Iloilo City is not a big city in terms of land area, roughly 70 square kilometers, but it’s an urban jungle of its own that will give a newcomer a harrowing experience of its circuitous and narrow roads. Friends of mine who have been to Iloilo City told me that the city has come to a dead-end as far as growth is concerned because it simply cannot expand. And I concede. Iloilo City is one of those few Philippine cities that have maintained its unique charm. Not that is has economically stagnated, it has remained loyal to its identity. It’s a hybrid city of urban growth, cultural dynamism, and rather conservative atmosphere. This narrow strip of land boasts seven big universities that rival other good universities in the country. Its people are one of the most literate and educated in the nation.
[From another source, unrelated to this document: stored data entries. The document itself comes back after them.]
Lemma section_put m id e e' todo :
  m_heap m !! id = Some e -> cs_TunnelName (e_status e') = cs_TunnelName (e_status e) ->
  (entry_ok e -> entry_ok e') -> (e_active e = true -> e_active e' = true) ->
  future (rest_phase e) todo = rest_phase e' -> Forall benign todo ->
  section_ok m id e (put m id e') todo.
Proof.
  intros He Hn Hok Ha Hf Hb. split; try done.
  - intros j Hj. unfold put. cbn. rewrite lookup_insert_ne by done. by destruct (m_heap m !! j); constructor.
  - exists e'. unfold put. cbn. rewrite lookup_insert_eq. by split_and!.
Qed.

Lemma find_own m name id e : m_tunnels m !! name = Some id -> m_heap m !! id = Some e -> find m name = Some (id, e).
Proof. intros H1 H2. unfold find. by rewrite H1, H2. Qed.

Lemma state_switch_active now s ip r e : e_active (state_switch now s ip r e) = e_active e
  /\ cs_TunnelName (e_status (state_switch now s ip r e)) = cs_TunnelName (e_status e)
  /\ cs_Protocol (e_status (state_switch now s ip r e)) = cs_Protocol (e_status e).
Proof. unfold state_switch, set_status. cbv zeta. repeat case_match; done. Qed.

(** The switch keeps an error, or clears it and connects. *)
Lemma state_switch_error now s ip r e :
  (e_errMsg (state_switch now s ip r e) = ""
   /\ cs_State (e_status (state_switch now s ip r e)) = StateConnected)
  \/ (e_errMsg (state_switch now s ip r e) = e_errMsg e
      /\ (cs_State (e_status (state_switch now s ip r e)) = StateConnected -> cs_State (e_status e) = StateConnected)).
Proof.
  unfold state_switch. destruct (s =s "CONNECTED").
  - left. unfold set_status. cbv zeta. repeat case_match; done.
  - right. unfold set_status. destruct (s =s "EXITING"); [done|].
    destruct (_ || _); [done|]. done.
Qed.
Lemma status_map_fold sts : forall (m : gmap string ConnectionStatus) name,
  (forall st, foldl (fun m st => <[cs_TunnelName st := st]> m) m sts !! name = Some st ->
     (st ∈ sts /\ cs_TunnelName st = name) \/ m !! name = Some st)
  /\ (is_Some (m !! name) \/ (exists st, st ∈ sts /\ cs_TunnelName st = name) ->
      is_Some (foldl (fun m st => <[cs_TunnelName st := st]> m) m sts !! name)).
Proof.
  induction sts as [|a sts IH]; intros m name; cbn [foldl].
  { split; [by right|]. intros [?|(st & Hin%elem_of_nil & _)]; done. }
  destruct (IH (<[cs_TunnelName a := a]> m) name) as [IH1 IH2]. split.
  - intros st [[Hin Hn]|Hm]%IH1; [left; split; [by right|done]|].
    destruct (decide (cs_TunnelName a = name)) as [E|E].
    + rewrite E, lookup_insert_eq in Hm. injection Hm as ->. left. split; [by left|done].
    + rewrite lookup_insert_ne in Hm by done. by right.
  - intros H. apply IH2. destruct (decide (cs_TunnelName a = name)) as [E|E].
    + left. rewrite E, lookup_insert_eq. by eexists.
    + rewrite lookup_insert_ne by done. destruct H as [?|(st & [->|?]%elem_of_cons & Hn)]; [by left|done|].
      right. by exists st.
Qed.

Lemma status_map_entries name st :
  status_map (AllStatuses (sy_mgr s)) !! name = Some st <->
  exists e, (name, e) ∈ OvpnManager.entries_of (sy_mgr s) /\ st = e_status e.
Proof.
  destruct (status_map_fold (AllStatuses (sy_mgr s)) ∅ name) as [H1 H2].
  assert (Hto : forall st, status_map (AllStatuses (sy_mgr s)) !! name = Some st ->
            exists e, (name, e) ∈ OvpnManager.entries_of (sy_mgr s) /\ st = e_status e).
  { intros st0 [[Hin Hn]|Hm]%H1; [|by rewrite lookup_empty in Hm].
    unfold AllStatuses in Hin. apply list_elem_of_fmap in Hin as ([n e] & -> & Hin).
    pose proof (entry_name n e Hin) as Hn'. exists e. split; [|done]. congruence. }
  split; [apply Hto|]. intros (e & Hin & ->).
  assert (Hs : is_Some (status_map (AllStatuses (sy_mgr s)) !! name)).
  { apply H2. right. exists (e_status e). split; [|by apply entry_name].
    unfold AllStatuses. apply list_elem_of_fmap. by exists (name, e). }
  destruct Hs as [st0 Hs]. rewrite Hs. f_equal. apply Hto in Hs as (e0 & Hin0 & ->).
  apply elem_of_entries in Hin as [i Hf]. apply elem_of_entries in Hin0 as [i0 Hf0]. congruence.
Qed.
(** The first default row of the routing table with a real gateway; [None] is an error. *)
Fixpoint gateway_lines (ls : list string) : option string :=
  match ls with
  | [] => None
  | l :: ls' =>
      match fields l with
      | dest :: gw :: _ =>
          if negb (dest =s "default") then gateway_lines ls'
          else if has_prefix "link#" gw then gateway_lines ls'
          else Some gw
      | _ => gateway_lines ls'
      end
  end.

(** [out] is [None] when netstat fails. *)
Definition getDefaultGatewayFor (out : option string) : option string :=
  match out with Some o => gateway_lines (lines o) | None => None end.

(** The last column with this title. *)
Definition column (title : string) (header : list string) (old : option nat) : option nat :=
  snd (foldl (fun '(i, r) f => (S i, if f =s title then Some i else r)) (O, old) header).

(** The Destination, Gateway and Netif columns: filled in until a row has Netif. *)
Record Header := MkHeader { hd_dest : option nat; hd_gw : option nat; hd_netif : option nat }.

Definition no_header : Header := MkHeader None None None.

Definition read_header_row (h : Header) (fs : list string) : Header :=
  MkHeader (column "Destination" fs (hd_dest h)) (column "Gateway" fs (hd_gw h)) (column "Netif" fs (hd_netif h)).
Iloilo shaped me as individual. It was in one of its sleepy towns, in Miagao, where a big chunk of my intellectual growth took place. It has made me aware that a big world out there is awaiting for a young man like me; nevertheless, it also made me realize that the bigger challenge to conquer is how to allow dreamers like me, young students, make their own yearnings possible.

And, true to its epithet as the “City of Love” (which I used to think as very funny if not downright pathetic), it’s also where I found the love of my life.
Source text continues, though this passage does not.